A dangerous defective product alert from the U.S. Food and Drug Administration has warned that hundreds of thousands of Philips Healthcare defibrillators may fail in an emergency and urged consumers to take additional precautions while awaiting replacement devices.
The agency issued a safety communication on HeartStart automated external defibrillator products made by Philips Medical Systems, part of the medical device unit of Koninklijke Philips NV.
The advisory follows a massive recall of the devices initiated by Philips last year, covering around 700,000 devices. The FDA warned that the devices may falter when needed most and fail to deliver a potentially life-saving shock during a cardiac emergency. The recalled defective devices include defibrillators made between 2005 and 2012 under the names HeartStart FRx, HeartStart HS1 Home, and HeartStart HS1 OnSite. The FDA’s announcement comes on the heels of Philips’ Nov. 19 safety notice informing consumers that a faulty electrical component could prevent proper functioning of the defibrillators.
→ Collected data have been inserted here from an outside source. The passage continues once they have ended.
Lemma simulation_table_nth (sn : nat -> R) (vol : Series) (lp : list float64)
  (n paths x : nat) :
  x < paths ->
  nth x (simulation_table sn vol lp n paths) (0, []) =
    (x, path_column sn vol lp (n + x * (num_days * length lp))).
Proof.
  intros Hx. unfold simulation_table.
  rewrite nth_indep
    with (d' := (fun x => (x, path_column sn vol lp (n + x * (num_days * length lp)))) 0)
    by (now rewrite length_map, length_seq).
  rewrite (map_nth (fun x => (x, path_column sn vol lp (n + x * (num_days * length lp))))).
  now rewrite seq_nth.
Qed.

(** X15: up to pandas 2 the paths use disjoint blocks of the random stream:
    path [x] depends only on the 252 x K variates that start at position
    [x * 252 * K] after the cursor, so two streams that agree there give
    the same column [x]. *)
Theorem path_reads_its_block (sn sn' : nat -> R)
  (stock_data : DataFrame) (w : world) (x : nat) :
  empty stock_data = false ->
  well_formed stock_data ->
  x < 50 ->
  let block := 252 * length (columns stock_data) in
  (forall i, cursor w + x * block <= i < cursor w + S x * block -> sn i = sn' i) ->
  exists sim sim' w1 w2,
    simulate sn pad stock_data (daily_returns pad stock_data) w = (inr sim, w1) /\
    simulate sn' pad stock_data (daily_returns pad stock_data) w = (inr sim', w2) /\
    nth x sim (0, []) = nth x sim' (0, []).
Proof.
  intros He Hw Hx block Hagree.
  pose proof (empty_false stock_data He) as [_ Hr].
  pose proof (last_cells_length stock_data Hr Hw) as Hl.
  do 4 eexists. split; [apply simulate_run; assumption |].
  split; [apply simulate_run; assumption |].
  rewrite !simulation_table_nth by exact Hx. f_equal.
  unfold path_column. f_equal. apply walk_ext.
  intros i Hi. apply Hagree. rewrite Hl in Hi. unfold block, num_days in *. lia.
Qed.

Lemma path_reads_its_block_witness :
  exists sim sim' w1 w2,
    simulate (fun n => INR n) pad aapl_prices (daily_returns pad aapl_prices) blank_page
      = (inr sim, w1) /\
    simulate (fun i => if i <? 252 then INR i else 1%R) pad aapl_prices
      (daily_returns pad aapl_prices) blank_page = (inr sim', w2) /\
    nth 0 sim (0, []) = nth 0 sim' (0, []).
Proof.
  apply (path_reads_its_block (fun n => INR n)
           (fun i => if i <? 252 then INR i else 1%R)
           aapl_prices blank_page 0); [reflexivity | quotes | lia |].
  intros i Hi. cbn in Hi.
  destruct (Nat.ltb_spec i 252); [reflexivity | lia].
Defined.

Lemma perturb_still (ps : list R) :
  forall (vol : Series) (zs : list R),
    Forall (fun s => s = Fin 0) vol ->
    length vol = length ps -> length zs = length ps ->
    perturb (map Fin ps)
            (zip_with (fun s z => (Fin 0 + s * z)%fl) vol (map Fin zs)) =
      map Fin ps.
Proof.
  unfold perturb.
  induction ps as [| p ps IH]; intros [| s vol] [| z zs] Hv Hlv Hlz;
    cbn [length] in *; try lia; [reflexivity |].
  inversion Hv; subst. cbn [map zip_with add mul one].
  f_equal; [f_equal; ring |]. apply IH; auto.
Qed.

Lemma walk_still (sn : nat -> R) (vol : Series) (ps : list R) (steps : nat) :
  Forall (fun s => s = Fin 0) vol ->
  length vol = length ps ->
  forall n,
    walk sn vol (length (map Fin ps)) steps n (map Fin ps) =
      repeat (map Fin ps) steps.
Proof.
  intros Hv Hl. induction steps as [| m IH]; intros n; [reflexivity |].
  cbn [walk repeat].
  assert (Hd : perturb (map Fin ps)
                 (gauss_draw sn vol (length (map Fin ps)) n) = map Fin ps).
  { unfold gauss_draw.
    rewrite <- (map_map (fun i => sn (n + i)) Fin).
    apply perturb_still; [assumption | assumption |].
    now rewrite length_map, length_seq, length_map. }
  rewrite Hd. f_equal. apply IH.
Qed.

(** X16: up to pandas 2, when every ticker has zero volatility and the last
    prices are finite, the walk does not move: every one of the 252 values of
    every path is the last price of the first column, whatever the
    variates. *)
Theorem flat_simulation (standard_normal : nat -> R)
  (stock_data : DataFrame) (w : world) :
  empty stock_data = false ->
  well_formed stock_data ->
  Forall (fun s => s = Fin 0) (frame_std (daily_returns pad stock_data)) ->
  Forall (fun p => is_finite p = true) (last_cells stock_data) ->
  exists sim w',
    simulate standard_normal pad stock_data (daily_returns pad stock_data) w
      = (inr sim, w') /\
    Forall (fun col => snd col = repeat (nth 0 (last_cells stock_data) NaN) 252) sim.
Proof.
  intros He Hw Hv Hf.
  pose proof (empty_false stock_data He) as [_ Hr].
  pose proof (last_cells_length stock_data Hr Hw) as Hl.
  do 2 eexists. split; [apply simulate_run; assumption |].
  unfold simulation_table. apply Forall_map, Forall_forall. intros x _.
  cbn [snd]. unfold path_column.
  rewrite (finite_to_R _ Hf).
  rewrite walk_still
    by (try assumption;
        rewrite frame_std_length, daily_returns_columns, <- Hl;
        rewrite (finite_to_R _ Hf) at 1; now rewrite !length_map).
  unfold num_days. now rewrite map_repeat.
Qed.

Lemma steady_volatility (fm : fill_method) :
  frame_std (daily_returns fm steady_prices) = [Fin 0].
Proof.
  rewrite steady_daily_returns. unfold frame_std.
  cbn [columns rows length seq map column nth cells].
  change [Fin (2 / 1 - 1); Fin (4 / 2 - 1)] with (map Fin [2 / 1 - 1; 4 / 2 - 1]%R).
  rewrite std_fin by (cbn; lia).
  replace (ssq [2 / 1 - 1; 4 / 2 - 1])%R with 0%R
    by (unfold ssq, mean, Rsum; cbn [length map fold_right INR]; field).
  unfold Rdiv. now rewrite Rmult_0_l, sqrt_0.
Qed.

Lemma flat_simulation_witness :
  exists sim w',
    simulate (fun n => INR n) pad steady_prices (daily_returns pad steady_prices)
      blank_page = (inr sim, w') /\
    Forall (fun col => snd col = repeat (nth 0 (last_cells steady_prices) NaN) 252) sim.
Proof.
  apply (flat_simulation (fun n => INR n) steady_prices blank_page);
    [reflexivity | quotes | | repeat constructor].
  rewrite steady_volatility. repeat constructor.
Defined.

Lemma mul_nan_r (x : float64) : (x * NaN)%fl = NaN.
Proof. now destruct x. Qed.

Lemma gauss_draw_undefined (sn : nat -> R) (vol : Series) (size n : nat) :
  Forall (fun s => s = NaN) vol ->
  Forall (fun d => d = NaN) (gauss_draw sn vol size n).
Proof.
  unfold gauss_draw. generalize (map (fun i => Fin (sn (n + i))) (seq 0 size)).
  induction vol as [| s vol IH]; intros [| z zs] Hv; cbn [zip_with];
    try constructor.
  - inversion Hv; subst. reflexivity.
  - inversion Hv; subst. now apply IH.
Qed.

Lemma perturb_undefined (price draws : list float64) :
  Forall (fun d => d = NaN) draws ->
  Forall (fun v => v = NaN) (perturb price draws).
Proof.
  unfold perturb. revert draws.
  induction price as [| p price IH]; intros [| d draws] Hd; cbn [map zip_with];
    try constructor.
  - inversion Hd; subst. cbn [add one]. apply mul_nan_r.
  - inversion Hd; subst. now apply IH.
Qed.

Lemma walk_undefined (sn : nat -> R) (vol : Series) (size steps : nat) :
  Forall (fun s => s = NaN) vol ->
  forall (n : nat) (price : list float64),
    Forall (Forall (fun v => v = NaN)) (walk sn vol size steps n price).
Proof.
  intros Hv. induction steps as [| m IH]; intros n price; cbn [walk];
    constructor.
  - apply perturb_undefined. now apply gauss_draw_undefined.
  - apply IH.
Qed.

(** X17: up to pandas 2, with fewer than three price rows the volatility of
    every ticker is undefined, and so is every value of the simulation table;
    the run still raises nothing. *)
Theorem short_history_simulation (standard_normal : nat -> R)
  (stock_data : DataFrame) (w : world) :
  empty stock_data = false ->
  well_formed stock_data ->
  length (rows stock_data) <= 2 ->
  exists sim w',
    simulate standard_normal pad stock_data (daily_returns pad stock_data) w
      = (inr sim, w') /\
    Forall (fun col => snd col = repeat NaN 252) sim.
Proof.
  intros He Hw Hn.
  pose proof (empty_false stock_data He) as [Hc Hr].
  pose proof (last_cells_length stock_data Hr Hw) as Hl.
  pose proof (daily_returns_shorter pad stock_data He Hw) as Hs.
  assert (Hv : Forall (fun s => s = NaN) (frame_std (daily_returns pad stock_data)))
    by (apply frame_std_short; lia).
  do 2 eexists. split; [apply simulate_run; assumption |].
  unfold simulation_table. apply Forall_map, Forall_forall. intros x _.
  cbn [snd]. unfold path_column.
  set (n := cursor w + x * (num_days * length (last_cells stock_data))).
  pose proof (walk_undefined standard_normal _ (length (last_cells stock_data))
                num_days Hv n (last_cells stock_data)) as Hu.
  assert (Hwd : Forall (fun p => length p = length (last_cells stock_data))
            (walk standard_normal (frame_std (daily_returns pad stock_data))
               (length (last_cells stock_data)) num_days n (last_cells stock_data))).
  { apply walk_widths; [| reflexivity].
    now rewrite frame_std_length, daily_returns_columns. }
  assert (Hlen : length (walk standard_normal (frame_std (daily_returns pad stock_data))
               (length (last_cells stock_data)) num_days n (last_cells stock_data)) = 252)
    by apply walk_length.
  revert Hu Hwd Hlen.
  generalize (walk standard_normal (frame_std (daily_returns pad stock_data))
               (length (last_cells stock_data)) num_days n (last_cells stock_data)).
  generalize 252. intros m l. revert m.
  induction l as [| p l IH]; intros m Hu Hwd Hlen; cbn [length] in Hlen; subst m;
    [reflexivity |].
  inversion Hu as [| ? ? Hp Hu']; subst.
  inversion Hwd as [| ? ? Hpw Hwd']; subst. cbn [map repeat]. f_equal.
  - destruct p as [| v p]; [| now inversion Hp].
    cbn [length] in Hpw. rewrite Hl in Hpw. destruct (columns stock_data); easy.
  - now apply IH.
Qed.

Lemma short_history_simulation_witness :
  exists sim w',
    simulate (fun n => INR n) pad one_quote (daily_returns pad one_quote) blank_page
      = (inr sim, w') /\
    Forall (fun col => snd col = repeat NaN 252) sim.
Proof.
  apply (short_history_simulation (fun n => INR n) one_quote blank_page);
    [reflexivity | quotes | cbn; lia].
Defined.

(** X18: the inner loop stops on [count = 251]: whatever the length of the
    range it iterates over, it returns the start price followed by at most
    251 further prices, and has drawn one vector of variates for each of
    them. *)
Theorem inner_loop_cap (standard_normal : nat -> R) (daily_returns : DataFrame)
  (last_price : list float64) (ys : list nat) (price : list float64) (w : world) :
  exists price_series,
    inner_loop standard_normal (frame_std daily_returns) last_price ys [price] 0 w =
      (inr price_series,
       World (cursor w + Nat.min (length ys) 251 * length last_price) (screen w)) /\
    length price_series = 1 + Nat.min (length ys) 251 /\
    hd [] price_series = price.
Proof.
  change [price] with ([] ++ [price]).
  rewrite (inner_loop_run standard_normal daily_returns last_price ys [] price 0 w)
    by (cbn [length]; lia).
  cbv zeta. rewrite Nat.sub_0_r. eexists. split; [reflexivity |]. split.
  - rewrite length_app, walk_length. reflexivity.
  - reflexivity.
Qed.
The agency has previously warned Philips about the HeartStart defibrillators, saying in a March 2011 letter that the devices did not conform with FDA regulations and that its failure to correct defects had led to at least one fatality. In 2009, the FDA warned that its inspectors had found multiple quality assurance violations at Philips’ Massachusetts plant. According to the agency, the company had failed to establish adequate procedures for reviewing complaints and did not report events that might have caused death or serious injury.
The warning comes as the FDA is pushing to tighten the approval process for emergency defibrillators in an effort to address widespread device failures during cardiac arrests, in the wake of dozens of recalls and 45,000 cases over the past eight years in which defibrillators didn’t perform as intended.